Следует отметить, что у наблюдаемых нами больных рХП была выявлена более высокая частота аномалий развития мочевыводящих путей (23,1 %), чем у больных острым пиелонефритом (8,5 %): в 11 % (10 человек) случаев – гипоплазия и в 4,4 % (4 человека) – дисплазия почечной ткани, у 7 пациентов (7,7 %) – удвоение чашечно-лоханочной системы.

Изучение механизма фосфолипидурии показало, что ее уровень определяется факторами воспаления: уровнем лейкоцитов крови и мочи, IgA, СОЭ, титром уропатогена в моче, а также уровнем общего холестерина крови. Вклад данных факторов в развитие фосфолипидурии составляет 81,9 %, а 19,1 % вклада вносят случайные факторы. Влияние холестерина на фосфолипидурию согласуется с данными авторов [12, 14]. В частности, у больных хроническим гломерулонефритом отмечена активация перекисного окисления липидов с увеличением содержания холестерина в эритроцитах наряду с увеличением экскреции холестерина и ФЛ с мочой [15].

Степень влияния на фосфолипидурию была наибольшей у следующих показателей: микробного титра (13,8 %), СОЭ (17,6 %), уровня общего холестерина сыворотки крови (14,8 %), в меньшей степени – уровня IgA (12,5 %), лейкоцитов мочи (12,5 %) и крови (10,7 %).

Данная зависимость раскрывает механизм реализации воспаления на клеточном уровне и отражает степень повреждения мембран нефроцитов.

Таким образом, результаты настоящего исследования свидетельствуют о том, что у больных пиелонефритом в активную фазу структурно-функциональные нарушения цитомембран проявляются фосфолипидурией и нарастанием в крови и моче свободного этаноламина. Фосфолипидурия при пиелонефрите носит острофазовый характер и может быть использована в качестве теста оценки субклинической активности пиелонефрита. При увеличении микробного числа мочи фосфолипидурия нарастает, тем самым отражая степень деструкции цитомембран (мембранолиза) в активную фазу пиелонефрита.

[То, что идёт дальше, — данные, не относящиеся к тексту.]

(* ===== verification/IssuanceGuarantees.v ===== *)
(** * What issuance and the approval workflow guarantee

    Theorems about every run, and runs, computed step by step, in which one
    approval serves two certificates, a rejected request is issued and an
    error answer leaves a certificate. *)
From stdpp Require Import base strings list gmap sorting relations.
From Stdlib Require Import ZArith Lia.
From S2P Require Import Prelude Programs Roles X509Names Csr CertBuilder CaStore CaCore CrlBuilder Revocation Issuance CaGrpc CaApi CaInv CaSchedule IssuanceRuns CaSafety.
From S2P Require Approval.
#[local] Open Scope Z_scope.

Section guarantees.
Context {HL : CaLib} {HO : RevokedOrder}.
Abbreviation wpm := (Programs.wpm (L := logic)).

(** Every issuer that was called requires approval. *)
Definition approval_required (w : World) : bool :=
  forallb (λ ev, match ev with
    | EvRequest (RqGrpc svc _ _) => Approval.require_approval (ci_approval_config (gs_issuer svc))
    | EvRequest (RqApi st _ _) => Approval.require_approval (ci_approval_config (as_issuer st))
    | _ => true
    end) (wtrace w).
Lemma approval_required_requested i rq w : approval_required w = true → requested i rq w →
  Approval.require_approval (ci_approval_config i) = true.
Proof.
  unfold approval_required. rewrite forallb_forall. intros HH Hr.
  destruct Hr as [(svc & l & q & t & c & id & He & _ & _ & -> & _)|[(st & u & q & He & _ & -> & _)|(st & u & id & o & j & r & He & _ & -> & _)]];
    apply list_elem_of_In, HH in He; exact He.
Qed.


(** C2. Every certificate of the table was asked for by someone who may: a client
    of the gRPC listener whose certificate is an issuer's, for a requestor and
    a profile of its namespace (on the plaintext listener of a debug build
    anyone, for a listed profile), a user with the permission to issue, or one
    who may approve and did not submit the request.  It passed every check
    and was signed; no two share an id, or the serial number under one CA. *)
Theorem certificates_accounted s : reachable s →
  (∀ c, c ∈ certificates (wdb s.1) → accounted c s.1) ∧
  NoDup (c_id <$> certificates (wdb s.1)) ∧
  NoDup ((λ c, (c_ca_id c, c_serial_number c)) <$> certificates (wdb s.1)).
Proof. by intros [[_ [? ? _ ?] _] _]%reachable_Sys. Qed.

(** C3. When every issuer that was called requires approval, a certificate was
    issued for a request that names an approval request: it is of the table,
    for issuance, and someone with the permission, and not its requestor,
    approved it in a call of their own. *)
Theorem issued_after_approval s c : reachable s →
  approval_required s.1 = true →
  c ∈ certificates (wdb s.1) →
  ∃ i rq c0 r, same_certificate c0 c ∧ issued i rq c0 s.1 ∧
    ir_approval_request_id rq = Some (Approval.rec_id r) ∧ r ∈ approvals (wdb s.1) ∧
    Approval.request_type (from_record r) = Approval.Issuance ∧ decided r s.1.
Proof.
  intros [Hi _]%reachable_Sys Hall Hc.
  destruct (ok_issued s.1 (inv_certificates _ Hi) c Hc) as (i & rq & c0 & Hs & Hiss).
  pose proof Hiss as (Hreq & Happ & _).
  destruct (Happ (approval_required_requested i rq _ Hall Hreq)) as (r & Hr & Hid & Ht & Hd).
  by exists i, rq, c0, r.
Qed.

(** The issuance step of an approved renewal never succeeds where approval is
    required: the issuer takes requests of type issuance only. *)
Theorem renewal_never_issued st request row s r s' : reachable s →
  row ∈ approvals (wdb s.1) → Approval.rec_id row = Approval.id request →
  Approval.request_type (from_record row) = Approval.Renewal →
  Approval.require_approval (ci_approval_config (as_issuer st)) = true →
  runs (issue_from_approved_request st request) s r s' → ∀ c, r ≠ Ok c.
Proof.
  intros Hr Hin Hid Ht Hreq Hrun c ->.
  refine (runs_wp _ (λ r _, match r with Ok _ => False | Err _ => True end) _ _ _ Hr Hrun _).
  apply wpm_bind, wpm_lift. intros rq Hrq. apply wpm_bind, wpm_issue_refused.
  intros ev w1 Hl. pose proof Hl as (_ & _ & _ & _ & _ & Hrows & _). destruct (Hrows row Hin) as (row' & Hin' & Hs).
  eapply wpm_check_approval_type; [done|exact Hin'| |]; destruct Hs as (? & ? & ? & ? & ->).
  - rewrite (approved_issuance_Ok _ _ Hrq). cbn. by rewrite Hid.
  - unfold from_record, Approval.from_record in *. cbn in *. by rewrite Ht.
Qed.
End guarantees.

(** ** Computed runs *)

#[local] Existing Instance toy_ca_lib.
#[local] Existing Instance toy_order.


(** A request that is submitted and approved; the officer's call issues. *)
#[local] Definition approved_state :=
  play [MServe (toy_submit Approval.Issuance); MServe (toy_approve 7)] (start 5 5).
Lemma certificates_accounted_witness : ∃ c, certificates (wdb approved_state.1) = [c] ∧
  accounted c approved_state.1.
Proof.
  eexists. split; [vm_compute; reflexivity|].
  apply (certificates_accounted approved_state); [apply play_reachable|].
  vm_compute. apply list_elem_of_here.
Defined.

Lemma issued_after_approval_witness : ∃ c rq r, certificates (wdb approved_state.1) = [c] ∧
  ir_approval_request_id rq = Some (Approval.rec_id r) ∧
  r ∈ approvals (wdb approved_state.1) ∧ decided r approved_state.1.
Proof.
  eexists.
  destruct (issued_after_approval approved_state (default toy_ca_certificate
    (certificates (wdb approved_state.1) !! 0%nat))) as (i & rq & c0 & r & _ & _ & Hid & Hr & _ & Hd).
  - apply play_reachable.
  - by vm_compute.
  - vm_compute. apply list_elem_of_here.
  - exists rq, r. split; [vm_compute; reflexivity|done].
Defined.

(** A renewal is approved, and its issuance is refused. *)
#[local] Definition renewal_state :=
  play [MServe (toy_submit Approval.Renewal); MServe (toy_approve 7)] (start 5 5).
#[local] Definition renewal_row : ApprovalRequestRecord :=
  match approvals (wdb renewal_state.1) with r :: _ => r
  | [] => Approval.request_record (Approval.create_request Approval.default_config 0 0 Approval.Renewal
                            toy_sponsor JNull) end.
Lemma renewal_never_issued_witness : Approval.rec_status renewal_row = "approved" ∧
  ∀ c, (exec (issue_from_approved_request toy_api (from_record renewal_row)) renewal_state.1).1 ≠ Ok c.
Proof.
  split; [reflexivity|].
  apply (renewal_never_issued toy_api (from_record renewal_row) renewal_row renewal_state _
    (exec_to (issue_from_approved_request toy_api (from_record renewal_row)) renewal_state)).
  - apply play_reachable.
  - vm_compute. apply list_elem_of_here.
  - by vm_compute.
  - by vm_compute.
  - by vm_compute.
  - by apply exec_runs_to.
Defined.

(** An approval is used by two issuances that both read it before either
    marks it completed; and the subject of the first, which a caller with the
    permission to issue names, is not the one that was approved. *)
Theorem approval_reused : ∃ s r rq c1 c2,
  reachable s ∧ approval_required s.1 = true ∧ approvals (wdb s.1) = [r] ∧
  approved_issuance (from_record r) = Ok rq ∧ certificates (wdb s.1) = [c1; c2] ∧
  c_serial_number c1 ≠ c_serial_number c2 ∧
  c_subject_dn c1 ≠ to_string_rfc4514 (ir_subject rq) ∧
  c_subject_dn c2 = to_string_rfc4514 (ir_subject rq).
Proof.
  exists (play [MServe (toy_submit Approval.Issuance); MRequest (toy_approve 7); MStep 1 8;
    MServe (toy_issue_call 7 "other.test"); MStep 1 30] (start 5 5)).
  eexists _, _, _, _. split; [apply play_reachable|].
  split; [by vm_compute|]. do 3 (split; [vm_compute; reflexivity|]).
  split_and!; by vm_compute.
Qed.

(** A request that one officer rejected is issued: another's approval had read
    it while it was pending, and its status overwrites the rejection. *)
Theorem rejected_request_issued : ∃ s r c d,
  reachable s ∧ approvals (wdb s.1) = [r] ∧ decisions (wdb s.1) !! 0%nat = Some d ∧
  dr_request_id d = Approval.rec_id r ∧ dr_decision d = "rejected" ∧
  certificates (wdb s.1) = [c] ∧ Approval.rec_status r = "completed" ∧
  Approval.rec_certificate_id r = Some (c_id c).
Proof.
  exists (play [MServe (toy_submit Approval.Issuance); MRequest (toy_approve 7); MStep 1 2;
    MServe (toy_reject 7); MStep 1 40] (start 5 5)).
  eexists _, _, _. split; [apply play_reachable|].
  do 2 (split; [vm_compute; reflexivity|]). do 2 (split; [by vm_compute|]).
  split; [vm_compute; reflexivity|]. split; by vm_compute.
Qed.

(** An issuance that answers an error has stored its certificate: the request
    it names is marked after the row is written, and there is none. *)
Theorem error_leaves_certificate : ∃ s rq e s',
  reachable s ∧ certificates (wdb s.1) = [] ∧ runs (issue toy_open_issuer rq) s (Err e) s' ∧
  c_subject_dn <$> certificates (wdb s'.1) = [to_string_rfc4514 (ir_subject rq)].
Proof.
  exists (start 5 5), (toy_issuance (Some 99%N) "host.test").
  eexists _, (exec_to (issue toy_open_issuer (toy_issuance (Some 99%N) "host.test")) (start 5 5)).
  split; [by exists 5, 5|]. split; [done|].
  split; [|by vm_compute]. apply exec_runs_to. vm_compute. reflexivity.
Qed.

Роль мембранных нарушений в прогрессировании ХП в целом заключается в персистирующем или рецидивирующем повреждении цитомембран нефроцитов (цитолизе) под влиянием инфекционного воспаления. Основными факторами риска рецидивов пиелонефрита являются персистенция уропатогенов, наличие нарушений уродинамики и/или аномалий развития мочевых путей.